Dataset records
Start of Block

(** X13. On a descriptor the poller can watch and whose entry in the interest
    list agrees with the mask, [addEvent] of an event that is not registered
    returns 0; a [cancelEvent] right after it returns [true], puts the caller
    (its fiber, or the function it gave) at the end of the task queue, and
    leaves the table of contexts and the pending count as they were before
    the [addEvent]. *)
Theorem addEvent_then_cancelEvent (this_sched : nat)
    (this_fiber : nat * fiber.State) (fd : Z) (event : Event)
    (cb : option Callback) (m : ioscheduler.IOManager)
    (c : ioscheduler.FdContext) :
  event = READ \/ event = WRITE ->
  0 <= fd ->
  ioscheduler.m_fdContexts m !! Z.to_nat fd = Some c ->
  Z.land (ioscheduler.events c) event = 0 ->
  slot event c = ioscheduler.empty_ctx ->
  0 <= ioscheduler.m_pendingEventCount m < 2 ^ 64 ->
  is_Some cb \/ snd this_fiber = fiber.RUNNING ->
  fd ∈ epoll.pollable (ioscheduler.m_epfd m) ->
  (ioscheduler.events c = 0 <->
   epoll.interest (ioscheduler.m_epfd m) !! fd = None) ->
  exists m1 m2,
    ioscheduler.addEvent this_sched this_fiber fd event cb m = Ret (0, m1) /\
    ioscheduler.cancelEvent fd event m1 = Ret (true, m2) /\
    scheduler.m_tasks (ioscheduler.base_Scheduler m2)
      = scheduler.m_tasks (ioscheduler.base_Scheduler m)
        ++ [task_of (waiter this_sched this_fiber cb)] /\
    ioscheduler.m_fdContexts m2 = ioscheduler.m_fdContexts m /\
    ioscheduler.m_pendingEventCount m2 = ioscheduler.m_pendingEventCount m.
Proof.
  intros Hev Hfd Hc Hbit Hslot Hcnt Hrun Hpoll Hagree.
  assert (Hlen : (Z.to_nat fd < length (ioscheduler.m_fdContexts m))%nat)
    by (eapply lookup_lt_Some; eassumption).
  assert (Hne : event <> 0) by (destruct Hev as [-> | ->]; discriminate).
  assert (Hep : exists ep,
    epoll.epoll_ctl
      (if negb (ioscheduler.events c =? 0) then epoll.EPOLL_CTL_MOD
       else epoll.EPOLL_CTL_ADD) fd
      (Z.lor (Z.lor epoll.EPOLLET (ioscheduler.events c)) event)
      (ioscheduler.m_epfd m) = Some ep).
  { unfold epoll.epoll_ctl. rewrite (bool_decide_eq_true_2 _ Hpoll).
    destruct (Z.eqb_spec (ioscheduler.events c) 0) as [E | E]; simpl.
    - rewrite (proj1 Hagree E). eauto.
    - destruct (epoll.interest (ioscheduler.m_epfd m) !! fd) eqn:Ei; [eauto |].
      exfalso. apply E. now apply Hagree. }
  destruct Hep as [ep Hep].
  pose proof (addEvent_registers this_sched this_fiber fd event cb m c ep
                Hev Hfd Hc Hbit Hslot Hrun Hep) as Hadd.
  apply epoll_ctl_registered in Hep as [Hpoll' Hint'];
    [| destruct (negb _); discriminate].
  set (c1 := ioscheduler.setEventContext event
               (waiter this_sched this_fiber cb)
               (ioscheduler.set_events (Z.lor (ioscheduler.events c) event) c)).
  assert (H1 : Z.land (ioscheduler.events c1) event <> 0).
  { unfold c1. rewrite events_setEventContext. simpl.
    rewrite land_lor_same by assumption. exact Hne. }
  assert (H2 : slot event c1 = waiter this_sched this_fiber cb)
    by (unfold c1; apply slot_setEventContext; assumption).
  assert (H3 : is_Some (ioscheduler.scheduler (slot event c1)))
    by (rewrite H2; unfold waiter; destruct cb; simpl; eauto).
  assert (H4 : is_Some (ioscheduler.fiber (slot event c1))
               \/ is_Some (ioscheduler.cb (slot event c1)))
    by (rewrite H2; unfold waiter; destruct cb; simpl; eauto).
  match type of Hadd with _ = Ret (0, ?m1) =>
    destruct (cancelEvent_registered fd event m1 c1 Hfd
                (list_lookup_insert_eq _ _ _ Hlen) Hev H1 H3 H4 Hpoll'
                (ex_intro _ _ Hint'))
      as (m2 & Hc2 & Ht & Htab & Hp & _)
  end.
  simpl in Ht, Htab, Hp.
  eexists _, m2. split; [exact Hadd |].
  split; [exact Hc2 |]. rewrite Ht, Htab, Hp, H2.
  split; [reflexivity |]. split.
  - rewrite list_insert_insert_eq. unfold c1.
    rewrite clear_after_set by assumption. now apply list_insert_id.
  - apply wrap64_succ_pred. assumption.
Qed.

End of Block
Start of Block

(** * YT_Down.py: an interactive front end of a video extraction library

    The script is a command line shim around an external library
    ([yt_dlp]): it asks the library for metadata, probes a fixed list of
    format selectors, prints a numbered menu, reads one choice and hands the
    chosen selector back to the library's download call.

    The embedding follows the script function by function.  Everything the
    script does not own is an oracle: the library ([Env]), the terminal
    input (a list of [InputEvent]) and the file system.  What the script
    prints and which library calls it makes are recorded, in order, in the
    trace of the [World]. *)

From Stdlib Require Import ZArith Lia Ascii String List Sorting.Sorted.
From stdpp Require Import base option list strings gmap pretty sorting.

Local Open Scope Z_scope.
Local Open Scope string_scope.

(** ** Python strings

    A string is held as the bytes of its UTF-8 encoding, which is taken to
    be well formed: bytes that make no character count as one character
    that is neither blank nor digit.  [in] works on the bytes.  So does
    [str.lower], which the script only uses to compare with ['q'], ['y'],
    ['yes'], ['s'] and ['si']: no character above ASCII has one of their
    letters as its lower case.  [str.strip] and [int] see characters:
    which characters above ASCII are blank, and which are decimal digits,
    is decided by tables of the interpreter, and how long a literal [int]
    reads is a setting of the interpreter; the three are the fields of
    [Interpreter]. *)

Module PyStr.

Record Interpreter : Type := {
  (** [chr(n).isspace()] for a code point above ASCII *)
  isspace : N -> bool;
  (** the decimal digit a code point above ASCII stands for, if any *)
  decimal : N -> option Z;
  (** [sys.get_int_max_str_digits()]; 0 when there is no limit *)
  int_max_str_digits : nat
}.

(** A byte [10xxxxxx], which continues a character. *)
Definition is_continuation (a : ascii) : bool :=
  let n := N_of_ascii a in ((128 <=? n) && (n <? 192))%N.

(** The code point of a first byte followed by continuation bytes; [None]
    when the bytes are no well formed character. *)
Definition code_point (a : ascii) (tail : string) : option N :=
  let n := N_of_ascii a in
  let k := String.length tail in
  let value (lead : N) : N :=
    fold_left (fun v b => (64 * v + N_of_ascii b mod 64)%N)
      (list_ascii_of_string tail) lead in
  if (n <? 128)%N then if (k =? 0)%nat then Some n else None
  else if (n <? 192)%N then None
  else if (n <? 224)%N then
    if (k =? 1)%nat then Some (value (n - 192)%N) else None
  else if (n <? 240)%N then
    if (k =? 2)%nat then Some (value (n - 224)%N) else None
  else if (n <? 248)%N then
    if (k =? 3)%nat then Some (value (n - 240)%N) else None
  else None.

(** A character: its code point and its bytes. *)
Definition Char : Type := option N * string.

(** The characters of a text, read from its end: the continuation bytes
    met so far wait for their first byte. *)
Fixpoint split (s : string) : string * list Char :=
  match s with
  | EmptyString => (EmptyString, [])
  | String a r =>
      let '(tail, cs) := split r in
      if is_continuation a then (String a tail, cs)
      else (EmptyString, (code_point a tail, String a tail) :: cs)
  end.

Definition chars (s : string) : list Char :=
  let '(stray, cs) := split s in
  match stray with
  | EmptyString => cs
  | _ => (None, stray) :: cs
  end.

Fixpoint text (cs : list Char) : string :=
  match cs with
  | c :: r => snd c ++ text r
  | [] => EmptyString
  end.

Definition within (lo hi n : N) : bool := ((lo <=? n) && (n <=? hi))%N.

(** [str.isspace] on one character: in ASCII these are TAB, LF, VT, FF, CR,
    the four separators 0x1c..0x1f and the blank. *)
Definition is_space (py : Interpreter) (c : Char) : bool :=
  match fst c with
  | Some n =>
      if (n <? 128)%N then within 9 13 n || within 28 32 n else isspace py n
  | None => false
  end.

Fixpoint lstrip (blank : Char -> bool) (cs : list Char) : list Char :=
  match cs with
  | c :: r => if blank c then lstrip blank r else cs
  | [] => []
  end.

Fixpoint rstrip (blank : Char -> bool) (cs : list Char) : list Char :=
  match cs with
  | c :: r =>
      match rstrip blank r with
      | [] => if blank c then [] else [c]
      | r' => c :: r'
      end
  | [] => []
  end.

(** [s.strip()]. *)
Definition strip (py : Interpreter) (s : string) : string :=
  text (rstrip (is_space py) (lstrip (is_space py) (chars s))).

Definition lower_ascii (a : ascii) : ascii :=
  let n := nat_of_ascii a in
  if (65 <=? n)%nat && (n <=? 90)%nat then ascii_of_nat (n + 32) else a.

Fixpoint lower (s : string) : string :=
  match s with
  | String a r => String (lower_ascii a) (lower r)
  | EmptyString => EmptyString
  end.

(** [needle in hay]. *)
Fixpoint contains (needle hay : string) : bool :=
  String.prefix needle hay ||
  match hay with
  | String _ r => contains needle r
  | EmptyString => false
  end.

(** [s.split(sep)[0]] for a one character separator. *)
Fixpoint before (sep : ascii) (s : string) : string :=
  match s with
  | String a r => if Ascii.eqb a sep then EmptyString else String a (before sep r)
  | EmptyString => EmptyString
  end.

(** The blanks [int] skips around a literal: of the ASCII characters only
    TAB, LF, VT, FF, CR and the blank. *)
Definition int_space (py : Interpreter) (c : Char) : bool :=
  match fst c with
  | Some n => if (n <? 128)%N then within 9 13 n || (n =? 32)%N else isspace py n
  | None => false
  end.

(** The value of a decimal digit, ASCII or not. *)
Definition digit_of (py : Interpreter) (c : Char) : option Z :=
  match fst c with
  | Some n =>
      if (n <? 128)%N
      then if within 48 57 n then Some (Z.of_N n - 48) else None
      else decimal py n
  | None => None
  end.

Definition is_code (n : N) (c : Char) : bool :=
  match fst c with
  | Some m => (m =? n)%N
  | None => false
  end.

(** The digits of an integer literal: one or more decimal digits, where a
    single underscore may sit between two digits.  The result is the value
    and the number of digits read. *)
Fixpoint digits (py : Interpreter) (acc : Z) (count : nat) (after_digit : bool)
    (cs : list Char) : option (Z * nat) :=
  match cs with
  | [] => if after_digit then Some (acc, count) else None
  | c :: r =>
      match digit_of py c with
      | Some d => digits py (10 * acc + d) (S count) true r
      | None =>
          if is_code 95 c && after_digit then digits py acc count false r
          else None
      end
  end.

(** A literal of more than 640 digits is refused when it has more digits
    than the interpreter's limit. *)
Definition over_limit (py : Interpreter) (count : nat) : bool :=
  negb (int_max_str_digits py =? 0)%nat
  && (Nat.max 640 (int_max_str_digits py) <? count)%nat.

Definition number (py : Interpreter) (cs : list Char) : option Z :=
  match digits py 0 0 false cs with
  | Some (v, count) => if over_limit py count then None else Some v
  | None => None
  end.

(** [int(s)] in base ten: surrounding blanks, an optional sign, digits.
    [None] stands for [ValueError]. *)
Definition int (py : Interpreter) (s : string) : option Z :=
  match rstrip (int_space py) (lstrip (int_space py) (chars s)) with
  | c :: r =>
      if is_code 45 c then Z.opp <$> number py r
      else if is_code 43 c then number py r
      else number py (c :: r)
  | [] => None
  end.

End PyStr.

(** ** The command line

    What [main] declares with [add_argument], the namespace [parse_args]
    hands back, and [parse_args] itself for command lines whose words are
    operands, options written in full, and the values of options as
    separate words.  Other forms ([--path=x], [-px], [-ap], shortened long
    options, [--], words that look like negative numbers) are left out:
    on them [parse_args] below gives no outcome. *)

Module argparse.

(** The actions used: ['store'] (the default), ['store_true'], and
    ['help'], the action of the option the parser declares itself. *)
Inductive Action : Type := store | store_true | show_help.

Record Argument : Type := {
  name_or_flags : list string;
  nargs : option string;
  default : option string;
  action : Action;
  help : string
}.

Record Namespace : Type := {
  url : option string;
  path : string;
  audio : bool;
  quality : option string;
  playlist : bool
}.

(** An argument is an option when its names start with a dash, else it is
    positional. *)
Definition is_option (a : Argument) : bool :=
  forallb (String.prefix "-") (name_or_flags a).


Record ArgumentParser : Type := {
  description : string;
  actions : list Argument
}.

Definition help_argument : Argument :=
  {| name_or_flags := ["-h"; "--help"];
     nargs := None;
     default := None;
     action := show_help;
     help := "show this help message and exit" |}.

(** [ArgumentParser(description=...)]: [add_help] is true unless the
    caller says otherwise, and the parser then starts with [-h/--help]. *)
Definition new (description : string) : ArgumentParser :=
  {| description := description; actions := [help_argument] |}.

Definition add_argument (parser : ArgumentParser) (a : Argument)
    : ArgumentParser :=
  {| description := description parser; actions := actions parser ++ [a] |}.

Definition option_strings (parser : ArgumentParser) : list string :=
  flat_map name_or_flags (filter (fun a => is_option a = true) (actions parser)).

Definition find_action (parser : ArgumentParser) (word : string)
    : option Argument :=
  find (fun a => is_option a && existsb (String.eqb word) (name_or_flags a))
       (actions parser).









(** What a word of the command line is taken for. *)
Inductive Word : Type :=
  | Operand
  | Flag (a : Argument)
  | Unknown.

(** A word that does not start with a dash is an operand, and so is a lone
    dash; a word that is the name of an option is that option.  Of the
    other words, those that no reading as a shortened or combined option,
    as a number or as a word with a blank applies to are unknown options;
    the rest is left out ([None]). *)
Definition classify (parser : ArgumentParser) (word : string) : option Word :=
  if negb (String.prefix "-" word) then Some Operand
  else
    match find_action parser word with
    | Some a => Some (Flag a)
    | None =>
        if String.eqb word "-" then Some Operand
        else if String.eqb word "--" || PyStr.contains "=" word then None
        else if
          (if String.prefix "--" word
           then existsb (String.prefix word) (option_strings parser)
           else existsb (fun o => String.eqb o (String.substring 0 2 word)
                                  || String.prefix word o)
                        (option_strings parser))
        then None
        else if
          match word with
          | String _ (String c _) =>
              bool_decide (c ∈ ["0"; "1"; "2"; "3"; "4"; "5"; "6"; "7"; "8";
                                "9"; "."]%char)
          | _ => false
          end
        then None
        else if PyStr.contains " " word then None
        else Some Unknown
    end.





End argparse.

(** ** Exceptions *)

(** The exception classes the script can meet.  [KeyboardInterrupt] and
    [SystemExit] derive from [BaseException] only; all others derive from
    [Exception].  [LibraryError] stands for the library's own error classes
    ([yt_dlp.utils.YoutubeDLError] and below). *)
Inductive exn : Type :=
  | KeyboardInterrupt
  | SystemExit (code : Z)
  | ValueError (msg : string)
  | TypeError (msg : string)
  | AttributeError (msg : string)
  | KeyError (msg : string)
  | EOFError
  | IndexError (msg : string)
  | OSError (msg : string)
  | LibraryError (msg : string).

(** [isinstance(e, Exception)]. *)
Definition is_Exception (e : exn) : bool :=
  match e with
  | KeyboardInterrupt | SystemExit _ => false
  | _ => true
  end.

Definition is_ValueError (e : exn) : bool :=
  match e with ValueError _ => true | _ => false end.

End of Block

TASK STATEMENT — The lines above starting at the one that contains "(** ** The command line" and ending at the one that contains "(actions parser)." must be transcribed exactly, and no other lines may appear.

RESULT FOR THIS TASK —
(** ** The command line

    What [main] declares with [add_argument], the namespace [parse_args]
    hands back, and [parse_args] itself for command lines whose words are
    operands, options written in full, and the values of options as
    separate words.  Other forms ([--path=x], [-px], [-ap], shortened long
    options, [--], words that look like negative numbers) are left out:
    on them [parse_args] below gives no outcome. *)

Module argparse.

(** The actions used: ['store'] (the default), ['store_true'], and
    ['help'], the action of the option the parser declares itself. *)
Inductive Action : Type := store | store_true | show_help.

Record Argument : Type := {
  name_or_flags : list string;
  nargs : option string;
  default : option string;
  action : Action;
  help : string
}.

Record Namespace : Type := {
  url : option string;
  path : string;
  audio : bool;
  quality : option string;
  playlist : bool
}.

(** An argument is an option when its names start with a dash, else it is
    positional. *)
Definition is_option (a : Argument) : bool :=
  forallb (String.prefix "-") (name_or_flags a).


Record ArgumentParser : Type := {
  description : string;
  actions : list Argument
}.

Definition help_argument : Argument :=
  {| name_or_flags := ["-h"; "--help"];
     nargs := None;
     default := None;
     action := show_help;
     help := "show this help message and exit" |}.

(** [ArgumentParser(description=...)]: [add_help] is true unless the
    caller says otherwise, and the parser then starts with [-h/--help]. *)
Definition new (description : string) : ArgumentParser :=
  {| description := description; actions := [help_argument] |}.

Definition add_argument (parser : ArgumentParser) (a : Argument)
    : ArgumentParser :=
  {| description := description parser; actions := actions parser ++ [a] |}.

Definition option_strings (parser : ArgumentParser) : list string :=
  flat_map name_or_flags (filter (fun a => is_option a = true) (actions parser)).

Definition find_action (parser : ArgumentParser) (word : string)
    : option Argument :=
  find (fun a => is_option a && existsb (String.eqb word) (name_or_flags a))
       (actions parser).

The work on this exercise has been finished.